## DATASET ENTRIES
Lemma affiliate_all_spec i gs r : let r' := foldl (λ r g, affiliate i g r) r gs in registry_ok r →
  registry_ok r' ∧ attached_groups_of i r' = attached_groups_of i r ∪ list_to_set gs ∧
  (∀ j, i ≠ j → sr_subscribers r' !! j = sr_subscribers r !! j) ∧ sr_dgna_groups r' = sr_dgna_groups r ∧
  (gs ≠ [] ∨ is_registered i r = true → is_registered i r' = true).
Proof.
  revert r. induction gs as [|g gs IH]; intros r; cbn [foldl list_to_set]; cbv zeta; intros Hr.
  - split_and!; [done|set_solver|done|done|]. by intros [?|?].
  - destruct (IH (affiliate i g r) (affiliate_ok i g r Hr)) as (H1 & H2 & H3 & H4 & H5). split_and!; [done| | |done|].
    + rewrite H2, attached_affiliate. set_solver.
    + intros j Hne. rewrite H3 by done. by rewrite subscribers_affiliate, lookup_insert_ne.
    + intros _. apply H5. right. unfold is_registered. by rewrite subscribers_affiliate, lookup_insert_eq.
Qed.

(** * What the parsers return *)

Definition yields {A} (p : B A) (P : A → Prop) : Prop := ∀ bb a bb', wf bb → p bb = Ok a bb' → P a.

Lemma yields_bind {A C} (p : B A) (k : A → B C) P Q : parser_safe p → yields p P → (∀ a, P a → yields (k a) Q) → yields (p ≫= k) Q.
Proof.
  intros Hs Hp Hk bb c bb' Hwf (a & s & Ha & Hc)%bind_ok_inv. eapply Hk; [by eapply Hp| |exact Hc].
  specialize (Hs bb Hwf). unfold safe_at in Hs. rewrite Ha in Hs. destruct Hs as (n & Hn & ->). by apply wf_advance.
Qed.

Lemma yields_skip {A C} (p : B A) (k : A → B C) Q : parser_safe p → (∀ a, yields (k a) Q) → yields (p ≫= k) Q.
Proof. intros Hs Hk. apply (yields_bind p k (λ _, True)); [done|done|]. intros a _. apply Hk. Qed.

Lemma yields_ret {A} (a : A) (P : A → Prop) : P a → yields (mret a) P.
Proof. intros Ha bb a' bb' _ [= <- _]. done. Qed.

Lemma yields_finish {A} obit (a : A) (P : A → Prop) : P a → yields (finish obit a) P.
Proof. intros Ha bb a' bb' _. unfold finish. intros ([] & s & _ & H)%bind_ok_inv; [done|by injection H as <- _]. Qed.

Lemma yields_field n s : n ≤ 64 → yields (read_field n s) (is_u (Z.of_nat n)).
Proof.
  intros Hn bb v bb' Hwf H. destruct (decide (n ≤ get_len_remaining bb)).
  - rewrite read_field_ok in H by done. injection H as <- _. apply Z_of_bits_is_u_len. rewrite length_take, length_remaining by done. lia.
  - by rewrite read_field_err in H by (done || lia).
Qed.

Lemma yields_t2 obit n s : n ≤ 64 → yields (parse_type2_generic obit n s) (t2_ok n).
Proof.
  intros Hn. unfold parse_type2_generic. destruct obit; cbn [negb]; [|by apply yields_ret].
  apply yields_skip; [auto with parser_safe|]. intros []; [|by apply yields_ret].
  eapply yields_bind; [auto with parser_safe|by apply yields_field|]. intros v Hv. by apply yields_ret.
Qed.

(** [if c { Some(read_field(n) as uN) } else { None }] *)
Lemma yields_cond (c : bool) n m s : n ≤ 64 → (n ≤ m) → yields (if c then v ← read_field n s; mret (Some (wrap (Z.of_nat m) v)) else mret None) (t2_ok n).
Proof.
  intros Hn Hm. destruct c; [|by apply yields_ret]. eapply yields_bind; [auto with parser_safe|by apply yields_field|].
  intros v Hv. apply yields_ret. cbn. by rewrite (wrap_fits (Z.of_nat n)) by (done || lia).
Qed.

Lemma yields_elems {T} n (p : B T) P : parser_safe p → yields p P → yields (parse_elems n p) (λ es, Forall P es ∧ length es = n).
Proof.
  intros Hs Hp. induction n as [|n IH]; cbn [parse_elems]; [by apply yields_ret|].
  eapply yields_bind; [done|exact Hp|]. intros e He. eapply yields_bind; [by apply safe_parse_elems|exact IH|].
  intros es [Hes Hl]. apply yields_ret. split; [by constructor|cbn; lia].
Qed.
Lemma is_registered_affiliate i g r : is_registered i (affiliate i g r) = true.
Proof. unfold is_registered. by rewrite subscribers_affiliate, lookup_insert_eq. Qed.
Lemma is_registered_deaffiliate i g r : is_registered i (deaffiliate i g r) = true.
Proof. unfold is_registered. by rewrite subscribers_deaffiliate, lookup_insert_eq. Qed.

Lemma alter_insert {A} (f : A → A) i (m : gmap Z A) x : m !! i = Some x → alter f i m = <[i := f x]> m.
Proof.
  intros Hx. apply map_eq. intros j. destruct (decide (i = j)) as [<-|]; [by rewrite lookup_alter_eq, lookup_insert_eq, Hx|].
  by rewrite lookup_alter_ne, lookup_insert_ne.
Qed.

Lemma alter_unknown {A} (f : A → A) i (m : gmap Z A) : m !! i = None → alter f i m = m.
Proof. intros Hx. apply map_eq. intros j. destruct (decide (i = j)) as [<-|]; [by rewrite lookup_alter_eq, Hx|by rewrite lookup_alter_ne]. Qed.

(** A group added, and affiliated if [b]. *)
Lemma attach_step i g w p c (b : bool) : mm_inv w → clients_of w !! i = Some p → is_u 24 g → (g ∉ groups p → b = true) →
  clients c = alter (upd_groups (λ gs, gs ∪ {[g]})) i (clients_of w) →
  client_step i (upd_groups (λ gs, gs ∪ {[g]})) w (book_world w c (if b then affiliate i g (subs_of w) else subs_of w)).
Proof.
  intros Hw Hp Hg Hb Hc. pose proof Hc as Hc'. rewrite (alter_insert _ _ _ p Hp) in Hc'. unfold upd_groups in Hc' at 1.
  assert (book_inv (clients c) (subs_of w)) as Hinv by (rewrite Hc'; by apply book_attach).
  apply step_book; [|done|..].
  - destruct b; [|done]. eapply book_affiliate; [done|by rewrite Hc', lookup_insert_eq|cbn; set_solver].
  - intros j Hj. destruct b; [|done]. by rewrite subscribers_affiliate, lookup_insert_ne.
  - rewrite Hp. cbn. intros Ha. destruct b; [rewrite attached_affiliate; set_solver|].
    destruct (decide (g ∈ groups p)); [set_solver|]. by discriminate Hb.
  - destruct b; [|done]. intros _. apply is_registered_affiliate.
Qed.

(** A group removed, and deaffiliated if [b]. *)
Lemma detach_step i g w p c (b : bool) : mm_inv w → clients_of w !! i = Some p → (g ∈ groups p → b = true) →
  clients c = alter (upd_groups (λ gs, gs ∖ {[g]})) i (clients_of w) →
  client_step i (upd_groups (λ gs, gs ∖ {[g]})) w (book_world w c (if b then deaffiliate i g (subs_of w) else subs_of w)).
Proof.
  intros Hw Hp Hb Hc. pose proof (covered _ _ Hw i p Hp) as Hcov. pose proof Hc as Hc'. rewrite (alter_insert _ _ _ p Hp) in Hc'.
  apply step_book; [|done|..].
  - rewrite Hc'. destruct b.
    + apply (book_set _ _ Hw); [apply deaffiliate_ok, Hw| |apply Hw|exact (bi_clients _ _ Hw i p Hp)| |].
      * intros j Hne. by rewrite subscribers_deaffiliate, lookup_insert_ne.
      * rewrite attached_deaffiliate. cbn. set_solver.
      * cbn. intros g' Hg'. apply (bi_groups _ _ Hw i p); [done|set_solver].
    + unfold upd_groups. replace (groups p ∖ {[g]}) with (groups p).
      * rewrite with_groups_id. by rewrite insert_id.
      * destruct (decide (g ∈ groups p)); [by discriminate Hb|set_solver].
  - intros j Hj. destruct b; [|done]. by rewrite subscribers_deaffiliate, lookup_insert_ne.
  - rewrite Hp. cbn. intros Ha. destruct b; [rewrite attached_deaffiliate; set_solver|].
    destruct (decide (g ∈ groups p)); [by discriminate Hb|set_solver].
  - destruct b; [|done]. intros _. apply is_registered_deaffiliate.
Qed.

(** The two outcomes of a change of one group. *)
Lemma try_attach_known i g b w p : clients_of w !! i = Some p →
  ∃ c, try_clients (client_group_attach i g b) w =
      Ok (inl (if b then bool_decide (g ∉ groups p) else bool_decide (g ∈ groups p))) (book_world w c (subs_of w)) ∧
    clients c = alter (upd_groups (λ gs, if b then gs ∪ {[g]} else gs ∖ {[g]})) i (clients_of w).
Proof.
  intros Hp. unfold try_clients. destruct b.
  - rewrite (client_attach_ok _ i g p Hp), book_world_state. eexists. split; [done|]. rewrite clients_alter. cbn.
    change (clients (mm_client_mgr (mw_mm w))) with (clients_of w). by rewrite !(alter_insert _ _ _ p Hp).
  - rewrite (client_detach_ok _ i g p Hp), book_world_state. eexists. split; [done|]. rewrite clients_alter.
    change (clients (mm_client_mgr (mw_mm w))) with (clients_of w). by rewrite !(alter_insert _ _ _ p Hp).
Qed.

Lemma try_attach_unknown i g b w : clients_of w !! i = None → try_clients (client_group_attach i g b) w = Ok (inr (ClientNotFound i)) w.
Proof. intros Hp. unfold try_clients. rewrite client_attach_unknown by exact Hp. by destruct w as [[] ? ?]. Qed.

(** Nothing happens to an unknown terminal. *)
Lemma client_step_unknown i F w : mm_inv w → clients_of w !! i = None → client_step i F w w.
Proof. intros Hw Hn. split; try done; [apply grows_refl|]. by rewrite Hn. Qed.

Lemma client_step_refl i F w : mm_inv w → (∀ p, F p = p) → client_step i F w w.
Proof. intros Hw HF. eapply client_step_ext; [intros p; symmetry; apply HF|]. by apply quiet_client_step, grows_refl. Qed.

## WHAT YOU WILL DO
Set down, exactly as they appear above, all lines from the one that has "intros Hs Hp Hk" down to the one that has "Proof. intros Hs", including those two and no others.

## EXERCISE SOLUTION
  intros Hs Hp Hk bb c bb' Hwf (a & s & Ha & Hc)%bind_ok_inv. eapply Hk; [by eapply Hp| |exact Hc].
  specialize (Hs bb Hwf). unfold safe_at in Hs. rewrite Ha in Hs. destruct Hs as (n & Hn & ->). by apply wf_advance.
Qed.

Lemma yields_skip {A C} (p : B A) (k : A → B C) Q : parser_safe p → (∀ a, yields (k a) Q) → yields (p ≫= k) Q.
Proof. intros Hs Hk. apply (yields_bind p k (λ _, True)); [done|done|]. intros a _. apply Hk. Qed.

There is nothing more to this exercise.